↓↓↓

Lemma returns_not_cancelled me w : returns (not_cancelled me) w.
Proof using All.
  apply returns_bind; [by apply returns_ask|]. intros [] w' _; [apply returns_latched|]. unfold returns. eauto.
Qed.

Lemma returns_body me w : returns (read_body me) w.
Proof using quiet_cancel quiet_clock.
  unfold read_body. apply returns_bind; [apply returns_not_cancelled|intros _ w1 _].
  apply returns_bind; [apply returns_source|intros _ w2 _].
  apply returns_bind; [by apply returns_ask|intros [actual|] w3 _]; [|apply returns_latched].
  destruct (finite actual); cbn [negb]; [|apply returns_latched].
  apply returns_bind; [apply returns_source|intros _ w4 _].
  apply returns_bind; [apply returns_not_cancelled|intros _ w5 _].
  apply returns_bind; [apply returns_source|intros _ w6 _].
  apply returns_bind; [unfold returns, gets; eauto|intros s w7 _].
  destruct (match highwater s with Some h => _ | None => _ end); [apply returns_latched|].
  apply returns_bind; [unfold returns, update; eauto|intros _ w8 _].
  destruct (_ <=? _); [apply returns_latched|unfold returns; eauto].
Qed.

Lemma returns_guarded me w : reading (state w) = false -> returns (guarded me) w.
Proof.
  intros Hr. unfold returns, guarded, guard. rewrite Hr. destruct (negb _); [eauto|].
  destruct (first _); eauto.
Qed.

Lemma returns_read me w : reading (state w) = false -> returns (read me) w.
Proof using quiet_cancel quiet_clock.
  intros Hr. apply returns_bind; [by apply returns_guarded|intros _ w1 _].
  apply returns_bind; [apply returns_source|intros _ w2 _].
  unfold returns, while_reading. destruct (returns_body me (with_state (set_reading true) w2)) as [[] ->]. eauto.
Qed.

Lemma returns_check me p w : op_ok (state w) -> returns (observe_checkpoint me p) w.
Proof using quiet_cancel quiet_clock.
  intros Hok. apply returns_bind; [by apply returns_guarded, Hok|intros [] w1 Hg].
  apply guarded_spec in Hg as [-> _]; [|apply Hok].
  unfold returns. rewrite gets_bind. destruct (negb _); [unfold refuse; eauto|]. by apply returns_read, Hok.
Qed.

Lemma returns_detach me p w : op_ok (state w) -> thread (state w) = me -> stage (state w) = p ->
  0 < permits p (state w) -> is_Some (detach me p w).
Proof.
  intros Hok Ht Hs Hp. unfold detach. rewrite Ht, Nat.eqb_refl, (ok_reading _ Hok). cbn [negb orb].
  rewrite (proj2 (Z.eqb_neq _ _)) by lia. rewrite bool_decide_true by done. eauto.
Qed.

(** Permits are held only in their phase. *)
Lemma permits_stage p s : op_ok s -> has_permits p -> 0 < permits p s -> stage s = p.
Proof.
  intros [_ _ [_ Ht] [_ Hp] _] Hph. unfold permits. destruct Hph as [-> | ->].
  - rewrite bool_decide_true by done. intros H. destruct (decide (stage s = Transport)) as [|n]; [done|].
    specialize (Ht n). lia.
  - rewrite bool_decide_false by done. intros H. destruct (decide (stage s = Processing)) as [|n]; [done|].
    specialize (Hp n). lia.
Qed.

Lemma returns_acquire me p expected failure w : op_ok (state w) -> has_permits p ->
  returns (acquire_gate me p expected failure) w.
Proof using quiet_cancel quiet_clock.
  intros Hok Hp. apply returns_bind; [by apply returns_guarded, Hok|intros [] w1 Hg].
  apply guarded_spec in Hg as [-> _]; [|apply Hok].
  case_bool_decide; [unfold returns, refuse; eauto|]. unfold returns. rewrite gets_bind.
  destruct (negb (matches _ _)); [unfold refuse; eauto|].
  destruct (negb (bool_decide _)); [unfold refuse; eauto|].
  destruct (64 <=? _) eqn:Hc; [unfold refuse; eauto|]. destruct failure; [unfold refuse; eauto|].
  apply returns_bind; [by apply returns_read, Hok|intros [] w1 H1].
  apply read_spec in H1 as [[] _]; [|apply Hok]. unfold returns, attach.
  assert (permits p (state w1) = permits p (state w)) as ->.
  { unfold permits. by rewrite ev_transport0, ev_processing0. }
  rewrite Hc. eauto.
Qed.

(** A gate that was admitted holds a permit of the current phase. *)
Lemma acquire_gate_got me p expected failure w w1 : op_ok (state w) -> has_permits p ->
  acquire_gate me p expected failure w = Some (w1, Got tt) ->
  0 < permits p (state w1) /\ thread (state w1) = me.
Proof.
  intros Hok Hp [(_ & ? & ?)|(Ht & _ & H)]%guarded_bind; [done| |done].
  case_bool_decide; [done|]. rewrite gets_bind in H.
  destruct (negb (matches _ _)); [done|]. destruct (negb (bool_decide _)); [done|].
  destruct (64 <=? _); [done|]. destruct failure; [done|].
  apply bind_M in H as [(? & _ & ?)|([] & w2 & Hr & Ha)]; [done|].
  pose proof (read_ok _ _ _ _ Hok Hr) as [_ _ Ot Op _].
  apply read_spec in Hr as [[] _]; [|apply Hok].
  unfold attach in Ha. destruct (64 <=? _); [done|]. injection Ha as <-. cbn.
  split; [|congruence]. unfold permits. cbn [transport processing set_permits].
  destruct Hp as [-> | ->]; rewrite ?bool_decide_true, ?bool_decide_false by done; lia.
Qed.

↑↑↑

■ **What you need to do**: All lines in the listing above should be written out again exactly.

■ **Exercise output**:
Lemma returns_not_cancelled me w : returns (not_cancelled me) w.
Proof using All.
  apply returns_bind; [by apply returns_ask|]. intros [] w' _; [apply returns_latched|]. unfold returns. eauto.
Qed.

Lemma returns_body me w : returns (read_body me) w.
Proof using quiet_cancel quiet_clock.
  unfold read_body. apply returns_bind; [apply returns_not_cancelled|intros _ w1 _].
  apply returns_bind; [apply returns_source|intros _ w2 _].
  apply returns_bind; [by apply returns_ask|intros [actual|] w3 _]; [|apply returns_latched].
  destruct (finite actual); cbn [negb]; [|apply returns_latched].
  apply returns_bind; [apply returns_source|intros _ w4 _].
  apply returns_bind; [apply returns_not_cancelled|intros _ w5 _].
  apply returns_bind; [apply returns_source|intros _ w6 _].
  apply returns_bind; [unfold returns, gets; eauto|intros s w7 _].
  destruct (match highwater s with Some h => _ | None => _ end); [apply returns_latched|].
  apply returns_bind; [unfold returns, update; eauto|intros _ w8 _].
  destruct (_ <=? _); [apply returns_latched|unfold returns; eauto].
Qed.

Lemma returns_guarded me w : reading (state w) = false -> returns (guarded me) w.
Proof.
  intros Hr. unfold returns, guarded, guard. rewrite Hr. destruct (negb _); [eauto|].
  destruct (first _); eauto.
Qed.

Lemma returns_read me w : reading (state w) = false -> returns (read me) w.
Proof using quiet_cancel quiet_clock.
  intros Hr. apply returns_bind; [by apply returns_guarded|intros _ w1 _].
  apply returns_bind; [apply returns_source|intros _ w2 _].
  unfold returns, while_reading. destruct (returns_body me (with_state (set_reading true) w2)) as [[] ->]. eauto.
Qed.

Lemma returns_check me p w : op_ok (state w) -> returns (observe_checkpoint me p) w.
Proof using quiet_cancel quiet_clock.
  intros Hok. apply returns_bind; [by apply returns_guarded, Hok|intros [] w1 Hg].
  apply guarded_spec in Hg as [-> _]; [|apply Hok].
  unfold returns. rewrite gets_bind. destruct (negb _); [unfold refuse; eauto|]. by apply returns_read, Hok.
Qed.

Lemma returns_detach me p w : op_ok (state w) -> thread (state w) = me -> stage (state w) = p ->
  0 < permits p (state w) -> is_Some (detach me p w).
Proof.
  intros Hok Ht Hs Hp. unfold detach. rewrite Ht, Nat.eqb_refl, (ok_reading _ Hok). cbn [negb orb].
  rewrite (proj2 (Z.eqb_neq _ _)) by lia. rewrite bool_decide_true by done. eauto.
Qed.

(** Permits are held only in their phase. *)
Lemma permits_stage p s : op_ok s -> has_permits p -> 0 < permits p s -> stage s = p.
Proof.
  intros [_ _ [_ Ht] [_ Hp] _] Hph. unfold permits. destruct Hph as [-> | ->].
  - rewrite bool_decide_true by done. intros H. destruct (decide (stage s = Transport)) as [|n]; [done|].
    specialize (Ht n). lia.
  - rewrite bool_decide_false by done. intros H. destruct (decide (stage s = Processing)) as [|n]; [done|].
    specialize (Hp n). lia.
Qed.

Lemma returns_acquire me p expected failure w : op_ok (state w) -> has_permits p ->
  returns (acquire_gate me p expected failure) w.
Proof using quiet_cancel quiet_clock.
  intros Hok Hp. apply returns_bind; [by apply returns_guarded, Hok|intros [] w1 Hg].
  apply guarded_spec in Hg as [-> _]; [|apply Hok].
  case_bool_decide; [unfold returns, refuse; eauto|]. unfold returns. rewrite gets_bind.
  destruct (negb (matches _ _)); [unfold refuse; eauto|].
  destruct (negb (bool_decide _)); [unfold refuse; eauto|].
  destruct (64 <=? _) eqn:Hc; [unfold refuse; eauto|]. destruct failure; [unfold refuse; eauto|].
  apply returns_bind; [by apply returns_read, Hok|intros [] w1 H1].
  apply read_spec in H1 as [[] _]; [|apply Hok]. unfold returns, attach.
  assert (permits p (state w1) = permits p (state w)) as ->.
  { unfold permits. by rewrite ev_transport0, ev_processing0. }
  rewrite Hc. eauto.
Qed.

(** A gate that was admitted holds a permit of the current phase. *)
Lemma acquire_gate_got me p expected failure w w1 : op_ok (state w) -> has_permits p ->
  acquire_gate me p expected failure w = Some (w1, Got tt) ->
  0 < permits p (state w1) /\ thread (state w1) = me.
Proof.
  intros Hok Hp [(_ & ? & ?)|(Ht & _ & H)]%guarded_bind; [done| |done].
  case_bool_decide; [done|]. rewrite gets_bind in H.
  destruct (negb (matches _ _)); [done|]. destruct (negb (bool_decide _)); [done|].
  destruct (64 <=? _); [done|]. destruct failure; [done|].
  apply bind_M in H as [(? & _ & ?)|([] & w2 & Hr & Ha)]; [done|].
  pose proof (read_ok _ _ _ _ Hok Hr) as [_ _ Ot Op _].
  apply read_spec in Hr as [[] _]; [|apply Hok].
  unfold attach in Ha. destruct (64 <=? _); [done|]. injection Ha as <-. cbn.
  split; [|congruence]. unfold permits. cbn [transport processing set_permits].
  destruct Hp as [-> | ->]; rewrite ?bool_decide_true, ?bool_decide_false by done; lia.
Qed.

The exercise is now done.